Chapter One: The Day It Began
Ethan’s sneakers squeaked against the polished museum floor as he trudged behind his classmates. The teacher’s voice echoed ahead, stern and clipped, telling everyone to keep quiet and stay in line. Ethan barely heard her. His mind was wandering, as it always did during these trips, drifting between the ceiling tiles and the echoing footsteps of the group in front of him. He was already bored, wishing he could be anywhere but here.
Then he saw her.
She stood near the entrance, holding a clipboard, her hair catching the sunlight spilling through the glass doors. There was something about her that didn’t belong in the mundane hum of the museum, something that made the air around her seem warmer, almost alive. She seemed to float rather than stand, graceful and calm, observing without noticing or perhaps noticing far more than anyone realized. Ethan guessed she was eighteen or nineteen. There was a softness to her, a quiet glow, like she belonged in a painting rather than in this crowded, echoing space.
Ethan froze mid-step. His backpack suddenly felt heavier, his chest tighter, and the noise of his classmates melted into nothingness. Every movement she made seemed deliberate, hypnotic, even though she wasn’t looking at him anymore.
“Hey, you’re staring,” Malik whispered, bumping his shoulder.
“Shut up,” Ethan muttered, but the word came out weak, barely more than a breath.
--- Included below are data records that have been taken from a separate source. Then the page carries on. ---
(* src: backend/app/controllers/auth_controller.py:584-599 update_me *)
Definition update_me (changes : AuthUserUpdateChanges) (request : Request) : Web L Response :=
  auth_context ← require_current_session auth_settings request;
  updated_context ← awaiting (update_current_user auth_context changes);
  body ← pure_web (context_response updated_context);
  mret (with_body body (no_store empty_response)).

(** [str(error.retry_after_seconds or auth_settings.AUTH_RATE_LIMIT_WINDOW_SECONDS)] *)
Definition retry_after (retry_after_seconds : option Z) : list (string * string) :=
  let seconds := default 0 retry_after_seconds in
  [("Retry-After"%string,
    pretty (if seconds =? 0 then AUTH_RATE_LIMIT_WINDOW_SECONDS auth_settings else seconds))].

(* src: backend/app/controllers/auth_controller.py:624-658 delete_me *)
Definition delete_me_error (error : exn) : option HTTPException :=
  match error with
  | AccountDeletionConfirmationMismatchError => Some (api_error 400
      "account_deletion_confirmation_mismatch" "Account deletion confirmation did not match")
  | AccountDeletionReauthRequiredError => Some (api_error 400
      "account_deletion_reauth_required" "Password confirmation is required")
  | AccountDeletionInvalidPasswordError => Some (api_error 400
      "account_deletion_invalid_password" "Password confirmation failed")
  | AccountDeletionOidcReauthRequiredError linked_providers => Some (api_error_with 400
      "account_deletion_oidc_reauth_required" "OIDC reauthentication is required" [] []
      [("providers"%string, JArr (map (fun p => JObj [("provider_id", JStr p.1);
          ("display_name", JStr p.2)]%string) linked_providers))])
  | RateLimitExceededError seconds => Some (api_error_with 429
      "account_deletion_reauth_rate_limited" "Too many account deletion confirmation attempts"
      (retry_after seconds) [] [])
  | _ => None
  end.

(* src: backend/app/controllers/auth_controller.py:602-664 delete_me *)
Definition delete_me (confirm_email : string) (password : option string) (request : Request)
  : Web L Response :=
  auth_context ← require_current_session auth_settings request;
  _ ← calling (with_client auth_settings request
        (delete_account auth_settings oidc_settings auth_context confirm_email password))
      delete_me_error;
  response ← pure_web (clear_session_cookies empty_response);
  mret (with_status 204 response).

(* src: backend/app/controllers/auth_controller.py:689-706 register *)
Definition register_error (error : exn) : option HTTPException :=
  match error with
  | EmailAlreadyRegisteredError =>
      Some (api_error 409 "email_already_registered" "Email already registered")
  | RateLimitExceededError seconds => Some (api_error_with 429 "register_rate_limited"
      "Too many register attempts" (retry_after seconds) [] [])
  | WeakPasswordError _ => Some (api_error 422 "weak_password" "Password does not meet requirements")
  | _ => None
  end.

(** [status_code=201] is the decorator's. *)
(* src: backend/app/controllers/auth_controller.py:667-722 register *)
Definition register_endpoint (email password language_code : string) (request : Request)
  : Web L Response :=
  issued_session ← calling (with_client auth_settings request
      (register auth_settings email password language_code (session_cookie auth_settings request)))
    register_error;
  response ← pure_web (set_session_cookies (is_session_token issued_session)
               (is_csrf_token issued_session) (with_status 201 empty_response));
  body ← pure_web (issued_response issued_session);
  mret (with_body body response).

(* src: backend/app/controllers/auth_controller.py:745-760 login *)
Definition login_error (error : exn) : option HTTPException :=
  match error with
  | InvalidCredentialsError =>
      Some (api_error 401 "invalid_credentials" "The email or password is incorrect.")
  | RateLimitExceededError seconds => Some (api_error_with 429 "login_rate_limited"
      "Too many login attempts" (retry_after seconds) [] [])
  | _ => None
  end.

(* src: backend/app/controllers/auth_controller.py:725-776 login *)
Definition login_endpoint (email password : string) (request : Request) : Web L Response :=
  issued_session ← calling (with_client auth_settings request
      (login auth_settings email password (session_cookie auth_settings request)))
    login_error;
  response ← pure_web (set_session_cookies (is_session_token issued_session)
               (is_csrf_token issued_session) empty_response);
  body ← pure_web (issued_response issued_session);
  mret (with_body body response).

(* src: backend/app/controllers/auth_controller.py:779-799 logout *)
Definition logout_endpoint (request : Request) : Web L Response :=
  _ ← awaiting (with_client auth_settings request (logout (session_cookie auth_settings request)));
  response ← pure_web (clear_session_cookies empty_response);
  mret (with_status 204 response).
End AuthController.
His voice sounded strange, distant even to him.
The girl crouched to help a little boy pick up his dropped ticket, her movements careful and patient, like she had all the time in the world. Then she straightened, and for a split second, her eyes met Ethan’s. She smiled politely, a small, fleeting thing, before turning away. That smile… it clung to him. Even though it lasted only a heartbeat, it felt like she had reached into him, touched something inside that he didn’t even know existed.
Something sharp twisted in his chest. A sudden, unfamiliar intensity, as if the air itself had changed around him. He blinked, trying to shake it off, but the feeling only deepened.
“Who is that?” Ethan whispered, his voice trembling slightly.
Malik shrugged. “Some volunteer or something. Come on, we’re moving.”
But Ethan didn’t move, not right away. His feet felt glued to the floor, his backpack pressing heavily against his shoulders. His classmates had to nudge him forward before he realized he was holding up the line.
All through the trip, he couldn’t focus. Not on the dinosaur skeletons, not on the paintings, not even when Malik tried to joke around. Every sound seemed distant, muffled, except the memory of her smile. His mind clung to it, tracing it over and over like it was the most precious thing he had ever seen. He noticed things about her he couldn’t stop noticing—the way her hair caught the light, the gentle tilt of her head, the way she moved without any hurry yet seemed purposeful.
That night, he lay on his bed staring at the ceiling, the image of her still burned in his mind. He didn’t know her name. He would probably never see her again. And yet, somehow, he felt certain that she had changed something inside him, something he hadn’t known existed until now.
He grabbed his notebook and turned to the last page. With a pen that trembled slightly in his hand, he wrote one word in big, messy letters:
Her.
He stared at it until the edges blurred, tracing the letters with his fingers. Sleep finally claimed him, but the memory of her smile lingered in the darkness of his room, stubborn and insistent, like a seed that had just been planted, one he didn’t yet understand would grow into something far more consuming than mere admiration.